When one is facing a divorce in Michigan, there are so many different issues to consider, from custody to alimony, property division to debt division, it can be difficult to focus on specific concerns. While almost all property that is earned by either spouse during a marriage is considered marital property and subject to equal division, there are some unique types of property that I am often asked about and whether the same is subject to an equitable division during a divorce. I am most often asked about pensions or other retirement plans and unvested stock or stock options granted by an employer to an employee spouse during the marriage. This blog addresses those questions in a very basic manner.
Are Retirement Funds and Stock Grants Subject to Division in a Divorce?
The answer is basically yes, they are. There is a particular statute in Michigan enacted by our legislature that states pension plans and retirement funds are specifically considered marital property and will be divided relatively equally between the spouse regardless of which spouse "earned" the funds through her or his employment. This is true whether the same is vested or not at the time of the divorce.
Stock grants and stock are also subject to division regardless of which spouse's employer granted the stocks. However, this is not part of a particular statute and there is an important difference between retirement or pension funds and stock grants. Many stock grants are made as part of a stock grant plan that is provided by employers to employees based upon a variety of conditions. One such condition is that the stock will not vest or the option cannot be exercised until a future date. If the plan specifically states that the employee spouse has to be employed by the company on the date of vesting of the grant or the options, (which I will call the date of maturity for ease in this blog) then those stocks, options, phantom stock or other similar awards are not considered part of the marital estate, the same will be granted solely to the employee spouse and there will be no offset of other marital property.
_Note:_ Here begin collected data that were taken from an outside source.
Definition receivable_finish_scan (initiated_at_opt : option Z) (msg : ReceivedPayments) (ended : Z)
    (t : ReceivableTable) (start_block : option Z) (total_paid : Z)
    : run (option Z * ReceivableTable * option Z * Z * option (Z * Z)) :=
  '(t, start_block, total_paid) ← handle_new_received_payments msg t start_block total_paid;
  initiated ← signal_scanner_completion initiated_at_opt ended;
  Ret (initiated, t, start_block, total_paid, scan_response (rp_response_skeleton_opt msg)).

(** ** Bans *)

Context (Hrows : ∀ A (t : gmap Z A), rows A t ≡ₚ map_to_list t).

Definition banned_ok (b : Banned) : Prop := ban_cache b = banned_table b.

Lemma ban_ok w b : banned_ok b → banned_ok (ban w b) ∧ banned_table (ban w b) = banned_table b ∪ {[w]}.
Proof using.
  unfold banned_ok. clear. destruct b as [table cache]. cbn. intros ->. unfold ban, is_banned. cbn.
  case_bool_decide as E; [split; [done|set_solver]|]. case_decide; [done|]. cbn. split; [done|set_solver].
Qed.

Lemma unban_ok w b : banned_ok b → banned_ok (unban w b) ∧ banned_table (unban w b) = banned_table b ∖ {[w]}.
Proof using.
  unfold banned_ok. clear. destruct b as [table cache]. cbn. intros ->. unfold unban, is_banned. cbn.
  case_bool_decide as E; cbn; split; [done|done|done|set_solver].
Qed.

Lemma balance_and_age_ok time kr : r_row_ok kr.2 → ∃ x, balance_and_age time (receivable_account kr) = Ret x.
Proof using.
  intros [_ Hb _]. unfold balance_and_age, wei_to_gwei. cbn [receivable_account ra_balance_wei].
  rewrite checked_conversion_ok; [by eexists|]. apply fits_i_spec. unfold MONEY, WEIS_IN_GWEI in *.
  change (2 ^ (64 - 1)) with (2 ^ 63). Z.to_euclidean_division_equations. lia.
Qed.

Lemma for_each_ban accounts timestamp b : banned_ok b → (∀ kr, kr ∈ accounts → r_row_ok kr.2) →
  ∃ b', for_each_account ban timestamp (receivable_account <$> accounts) b = Ret b' ∧ banned_ok b' ∧
    ∀ w, w ∈ banned_table b' ↔ w ∈ banned_table b ∨ w ∈ accounts.*1.
Proof using.
  clear. revert b. induction accounts as [|kr accounts IH]; intros b Hb Hok; [exists b; set_solver|].
  cbn [fmap list_fmap for_each_account]. destruct (ban_ok kr.1 b Hb) as [Hb1 Ht1].
  destruct (balance_and_age_ok timestamp kr) as [x ->]; [apply Hok; by left|]. cbn [mbind run_bind].
  destruct (IH (ban kr.1 b) Hb1) as (b' & Heq & Hb' & Hin); [intros; apply Hok; by right|].
  exists b'. split; [exact Heq|]. split; [done|]. intros w. rewrite Hin, Ht1. set_solver.
Qed.

Lemma for_each_unban accounts timestamp b : banned_ok b → (∀ kr, kr ∈ accounts → r_row_ok kr.2) →
  ∃ b', for_each_account unban timestamp (receivable_account <$> accounts) b = Ret b' ∧ banned_ok b' ∧
    ∀ w, w ∈ banned_table b' ↔ w ∈ banned_table b ∧ w ∉ accounts.*1.
Proof using.
  clear. revert b. induction accounts as [|kr accounts IH]; intros b Hb Hok; [exists b; set_solver|].
  cbn [fmap list_fmap for_each_account]. destruct (unban_ok kr.1 b Hb) as [Hb1 Ht1].
  destruct (balance_and_age_ok timestamp kr) as [x ->]; [apply Hok; by left|]. cbn [mbind run_bind].
  destruct (IH (unban kr.1 b) Hb1) as (b' & Heq & Hb' & Hin); [intros; apply Hok; by right|].
  exists b'. split; [exact Heq|]. split; [done|]. intros w. rewrite Hin, Ht1. set_solver.
Qed.

Lemma visited_fst (P : Z * ReceivableRow → Prop) `{∀ x, Decision (P x)} (t : ReceivableTable) w :
  w ∈ (filter P (rows _ t)).*1 ↔ ∃ r, t !! w = Some r ∧ P (w, r).
Proof using Hrows.
  rewrite list_elem_of_fmap. split.
  - intros ([w' r] & -> & [HP Hin]%list_elem_of_filter). apply (visited rows Hrows) in Hin. by exists r.
  - intros (r & Hr & HP). exists (w, r). split; [done|]. apply list_elem_of_filter. split; [done|]. by apply (visited rows Hrows).
Qed.

Lemma scan_for_delinquencies_ok pt timestamp t b :
  thresholds_ok pt → gwei_to_wei (permanent_debt_allowed_gwei pt) < 2 ^ 63 → receivables_ok t → valid_time timestamp → banned_ok b →
  ∃ b', scan_for_delinquencies pt timestamp t b = Ret b' ∧ banned_ok b' ∧
    ∀ w, w ∈ banned_table b' ↔
      (w ∈ banned_table b ∨ ∃ r, t !! w = Some r ∧ delinquent pt (timestamp / NANOS) (banned_table b) (w, r)) ∧
      ¬ (∃ r, t !! w = Some r ∧ r_balance r ≤ gwei_to_wei (unban_below_gwei pt)).
Proof using Hrows.
  intros Hpt Hperm Ht Hts Hb. unfold scan_for_delinquencies, find_and_ban_delinquents.
  rewrite (new_delinquencies_ok rows Hrows) by done. cbn [mbind run_bind].
  assert (Hok : ∀ P `{∀ x : Z * ReceivableRow, Decision (P x)} kr, kr ∈ filter P (rows _ t) → r_row_ok kr.2).
  { intros P HP [w r] [_ Hin]%list_elem_of_filter. apply (visited rows Hrows) in Hin. by eapply Ht. }
  destruct (for_each_ban (filter (delinquent pt (timestamp / NANOS) (banned_table b)) (rows _ t)) timestamp b Hb) as (b1 & -> & Hb1 & Hin1);
    [by apply Hok|]. cbn [mbind run_bind]. unfold find_and_unban_reformed_nodes.
  rewrite (paid_delinquencies_ok rows Hrows) by done. cbn [mbind run_bind].
  destruct (for_each_unban (filter (reformed pt (banned_table b1)) (rows _ t)) timestamp b1 Hb1) as (b' & -> & Hb' & Hin');
    [by apply Hok|]. exists b'. split; [done|]. split; [done|]. intros w. pose proof (Hin1 w) as H1. rewrite visited_fst in H1.
  rewrite Hin', visited_fst. unfold reformed. cbn [fst snd]. clear -H1. naive_solver.
Qed.

(** ** Which debts are paid *)

Definition debt_age (now last : Z) : Z := (now - last) / NANOS.

Definition alarming (pt : PaymentThresholds) (now : Z) (a : PayableAccount) : Prop :=
  let age := debt_age now (pa_last_paid_timestamp a) in
  maturity_threshold_sec pt < age ∧
  gwei_to_wei (permanent_debt_allowed_gwei pt) < pa_balance_wei a ∧ limit pt age < pa_balance_wei a.

Global Instance alarming_dec pt now a : Decision (alarming pt now a).
Proof using. unfold alarming. apply _. Defined.

Lemma debt_age_range now last : valid_time now → valid_time last → last ≤ now → 0 ≤ debt_age now last < 2 ^ 63.
Proof using.
  clear. unfold valid_time, debt_age, NANOS. intros Hn Hl Hle.
  split; [apply Z.div_pos; lia|apply Z.div_lt_upper_bound; lia].
Qed.

Lemma payable_exceeded_threshold_ok pt a now :
  thresholds_ok pt → valid_time now → valid_time (pa_last_paid_timestamp a) → pa_last_paid_timestamp a ≤ now →
  payable_exceeded_threshold pt a now =
    Ret (if decide (alarming pt now a) then Some (limit pt (debt_age now (pa_last_paid_timestamp a))) else None).
Proof using.
  clear. intros Hpt Hnow Hlast Hle. pose proof (debt_age_range now _ Hnow Hlast Hle) as Hage.
  unfold payable_exceeded_threshold, duration_since, as_secs, alarming. cbv zeta.
  destruct (pa_last_paid_timestamp a <=? now) eqn:E; [|b2p; lia]. cbn [expect mbind run_bind].
  fold (debt_age now (pa_last_paid_timestamp a)). set (age := debt_age now _) in *.
  unfold is_innocent_age, is_innocent_balance, calculate_payout_threshold_in_gwei.
  destruct (age <=? maturity_threshold_sec pt) eqn:E1; b2p; [rewrite decide_False by lia; done|].
  destruct (pa_balance_wei a <=? _) eqn:E2; b2p; [rewrite decide_False by lia; done|].
  rewrite limit_ok by (done || lia). cbn [mbind run_bind].
  destruct (limit pt age <? pa_balance_wei a) eqn:E3; b2p; case_decide; try done; lia.
Qed.
Definition ACCOUNTANT_PREFIX : Z := 0x0040000000000000.
Definition UI_NODE_COMMUNICATION_PREFIX : Z := 0x8000000000000000.
Definition REQUEST_WITH_NO_VALUES : Z := Z.lor ACCOUNTANT_PREFIX 1.
Definition REQUEST_WITH_MUTUALLY_EXCLUSIVE_PARAMS : Z := Z.lor ACCOUNTANT_PREFIX 2.
Definition VALUE_EXCEEDS_ALLOWED_LIMIT : Z := Z.lor ACCOUNTANT_PREFIX 3.
Definition SCAN_ERROR : Z := Z.lor UI_NODE_COMMUNICATION_PREFIX 7.

Inductive UiBody :=
| UiScanResponse
| UiFinancialsResponse (stats_opt : option UiFinancialStatistics) (query_results_opt : option QueryResults)
| UiError (code : Z).

Inductive Sent :=
| ToBridgeQualifiedPayables (msg : QualifiedPayablesMessage)
| ToBridgeInstructions (msg : OutboundPaymentsInstructions)
| ToBridgeReceiptsRequest (msg : RequestTransactionReceipts)
| ToBridgeRetrieveTransactions (msg : RetrieveTransactions)
| ToUi (client_id context_id : Z) (body : UiBody)
| NotifySelf (scan_type : ScanType)
| NotifySelfLater (scan_type : ScanType).

Record Env := MkEnv {
  e_now : Z;
  e_clock : nat → Z;
  e_ended : Z
}.

Section accountant.
Context (rows : ∀ A, gmap Z A → list (Z * A)).

(** ** Booking services *)

Definition our_wallet (s : Accountant) (wallet : Z) : bool :=
  match consuming_wallet_opt s with
  | Some consuming => if consuming =? wallet then true else wallet =? earning_wallet s
  | None => wallet =? earning_wallet s
  end.

(** Rates and sizes are of 64 bits, so 128 bits hold the charge. *)
Definition total_charge (service_rate byte_rate payload_size : Z) : run Z :=
  byte_charge ← checked_u 128 (byte_rate * payload_size);
  checked_u 128 (service_rate + byte_charge).

Definition record_service_provided (s : Accountant) (service_rate byte_rate timestamp payload_size wallet : Z) : run Accountant :=
  total_charge ← total_charge service_rate byte_rate payload_size;
  if our_wallet s wallet then Ret s
  else
    '(t, res) ← more_money_receivable timestamp wallet total_charge (receivable s);
    match res with
    | Ok _ | Err (ReceivableSignConversion _) => Ret (set_receivable s t)
    | Err _ => Panic
    end.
For instance, if there is a stock grant that allows for some of the stock to vest before the divorce will be finalized, then that stock or those options are considered marital property and will have to be shared with the non-employee spouse upon maturity. If the stocks or options will not vest or otherwise reach maturity until a date that is clearly past the date the divorce will be finalized, then those options remain the sole property of the employee spouse and will not be subject to division. It requires a careful examination of language contained in the stock grant plan from the company and the vesting schedule by an attorney well-versed in family law to know whether it will be considered marital or separate property.